Is this the first time you've posted about this? I could swear I've seen another post about that issue, but now I can't find it. Maybe I'm getting it confused with TAnsley's loss of ethernet connectivity. I have seen these things behave very oddly with bad drive data. My other HR21 arrived with a bad hard drive, but I didn't realize at first that the HD was the cause. It just acted "flaky". The ring of light would display a single section during normal play, it would spontaneously reboot, etc. It wasn't until the 90 day warranty was up that it actually started giving me "storage device" errors. I replaced the drive, and THAT unit has been operating fine ever since. The unit I'm having problems with now also has an AM-21 attached to it. When it's internal drive started to go out, I would have weird issues where the AM-21 power light would stay on when the DVR was powered down (they normally light in unison). So the moral is: weird things do happen to these things that seem to defy logical diagnostics. :shrug:


----------



## Richierich (Jan 10, 2008)

Darin, are you sure that the External Drive has Fully Spun Up before you Plug it into the DVR and Power On the DVR???

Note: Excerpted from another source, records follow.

Lemma reachable_refresh_matrix (t : Transform.t) :
  Lifecycle.reachable t ->
  Transform.matrix (Transform.refresh t)
  = Transform._create_matrix (Transform.location t) (Transform.rotation t).
Proof.
  intro Ht. destruct (reachable_invariant t Ht) as [Hm _].
  unfold Transform.refresh.
  destruct (Vector3D.__ne__ (Transform._location t) (Transform.location t))
    eqn:El; cbn [orb]; [reflexivity |].
  destruct (Rotation.__ne__ (Transform._rotation t) (Transform.rotation t))
    eqn:Er; [reflexivity |].
  apply Vector3D_ne_false in El. apply Rotation_ne_false in Er.
  rewrite Hm, El, Er. reflexivity.
Qed.

Lemma reachable_reads_current_pose (t : Transform.t) :
  Lifecycle.reachable t ->
  snd (Transform.get_matrix t false)
  = Py.Ok (Transform._create_matrix (Transform.location t)
                                    (Transform.rotation t)).
Proof.
  intro Ht. unfold Transform.get_matrix. cbn [snd].
  rewrite reachable_refresh_matrix by assumption. reflexivity.
Qed.

(** X2.  For a transform built from a location and a rotation, and then
    changed only through assignments to [location] and [rotation] and
    through reads, [get_matrix()] always returns the matrix of the current
    location and rotation, and the read changes neither of them. *)
Theorem reachable_get_matrix_is_current_pose (t : Transform.t) :
  Lifecycle.reachable t ->
  snd (Transform.get_matrix t false)
  = Py.Ok (Transform._create_matrix (Transform.location t)
                                    (Transform.rotation t))
  /\ Transform.location (fst (Transform.get_matrix t false))
     = Transform.location t
  /\ Transform.rotation (fst (Transform.get_matrix t false))
     = Transform.rotation t.
Proof.
  intro Ht. split; [apply reachable_reads_current_pose, Ht |].
  unfold Transform.get_matrix. cbn [fst].
  destruct (refresh_snapshot t) as (_ & _ & Hl & Hr). split; assumption.
Qed.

Sometimes the eSATA Controller is slow and the DVR does not recognize it because it hasn't responded yet and it thinks there is no activity at the eSATA Port so it boots up in the Internal Drive and if yours is bad then that could be the problem.

Just a WAS!!!


----------



## DarinC (Aug 31, 2004)

Yes, I've powered both down a couple different times, waited, and powered the external up well before the DVR. And of course, during the initial problem (coming home to the DVR stuck in the scanning screen after the pushed reboot), the external drive would have never spun down to start with. I've watched it when the DVR boots, and the activity light on the external drive does flash. Unfortunately, I've not found any way to determine for SURE that it does in fact decide to go ahead and use the external drive (the scan screen doesn't give any information about the drive it's scanning). But it does scan relatively quickly (45 mins or so), but when it's done, it says 100% passed, no errors found or corrected. But then it sits on the "everything's good" screen for about five minutes before progressing to the "everything's not good with the storage device, try rebooting" screen. But I think regardless, if I reformat the drive with NTFS, I would think that would force the DVR to immediately do it's own format once it's reconnected, so I should then know for sure that it's using the external. I'll report back tonight.


----------



## Rich (Feb 22, 2007)

DarinC said:


> Hmm, that's troubling to hear. And I can't fault your logic... when I first got this unit, I put an external drive on it that failed before it's (expected) time, but I was willing to accept that as luck of the draw. I reverted back to the internal drive until that ultimately died, which I "fixed" by putting this new external drive on it. I hate to think that my 10 day old external drive got fried by DirecTV's glitch, but it's certainly possible. I'll attach it to a PC, run WD diagnostics on it, reformat it, and try it on the DVR again. If it truly is dead, I'll get DirecTV to replace the DVR, and stick to the internal drives from now on. Now that I've shifted all broadcast TV recording to an HTPC, I don't need nearly as much recording space, so the internal will be fine.
> 
> FWIW, I do have a UPS on all my systems. So the drive does stay powered up at all times. But as you say, it's impossible to know when a NR will hit, or a pushed reboot to fix a data "glitch".


Unfortunately, it took me a couple years to see what should have been obvious about the eSATAs. I still have a couple and they have weathered every storm. But I know it's only a matter of time until one gets shot and dies. Don't think anybody can be blamed for this, we accepted the "unsupported" eSATA function and were happy with it, but after buying my own HRs and putting the huge HDDs in them it's pretty plain to me that this is the way to go.

Most of the problems folks have had that were caused by the NRs to the eSATAs couldn't have been avoided and the UPS does nothing during an NR. At least when the power goes out folks can and should disconnect the plugs on both the HRs and the eSATAs and power them up in the proper sequence when the power comes back on.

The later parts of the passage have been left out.